# [WORK INSTRUCTIONS]
Lines holding the string "select": copy each one from the listing below.

# [SUPPLIED MATERIAL]

Definition reserve (request : ExecutionReservation.t) : MR ReservationDecision.t :=
  transaction (
    rows ← select idempotency_records (key_row (key_of request));
    existing ← lift (one_or_none rows);
    match existing with
    | Some row => lift (existing_decision row request)
    | None =>
        limit ← budget_limit request;
        rows ← select budget_ledger (counted (InMemoryAtomicExecutionReservations.usage_key request));
        if limit <? total rows + ExecutionReservation.cost_units request then
          mret (ReservationDecision.mk ReservationStatus.BUDGET_EXHAUSTED None None)
        else
          time ← now;
          reservation_id ← fresh_id;
          insert idempotency_records (reservation_values reservation_id request time) ;;
          fresh ← fresh_id;
          insert budget_ledger (ledger_values fresh reservation_id request time) ;;
          mret (ReservationDecision.mk ReservationStatus.ACQUIRED (Some reservation_id) None)
    end).

(** The status column of a completed reservation. *)
Definition status_of (s : ToolResultStatus.t) : string :=
  match s with
  | ToolResultStatus.SUCCEEDED => "completed"
  | ToolResultStatus.FAILED => "failed"
  | ToolResultStatus.REJECTED => "failed"
  | ToolResultStatus.UNKNOWN => "unknown"
  | ToolResultStatus.ACCEPTED => "accepted"
  end.

Definition response_payload (receipt : ToolReceipt.t) : object := [
  ("output", JList ((fun kv => strs [kv.1; kv.2]) <$> ToolReceipt.output receipt));
  ("status", JStr (ToolResultStatus.value (ToolReceipt.status receipt)))].

(** The row a completion leaves. *)
Definition completed (receipt : ToolReceipt.t) (time : datetime) (r : row) : row :=
  assign [
    ("status", c_str (status_of (ToolReceipt.status receipt)));
    ("external_id", if empty (ToolReceipt.external_id receipt) then NULL
                    else c_str (ToolReceipt.external_id receipt));
    ("response", c_object (response_payload receipt));
    ("optimistic_version", c_int (int_of (col "optimistic_version" r) + 1));
    ("updated_at", TimeCell time)] r.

# [EXERCISE RESULT]
    rows ← select idempotency_records (key_row (key_of request));
        rows ← select budget_ledger (counted (InMemoryAtomicExecutionReservations.usage_key request));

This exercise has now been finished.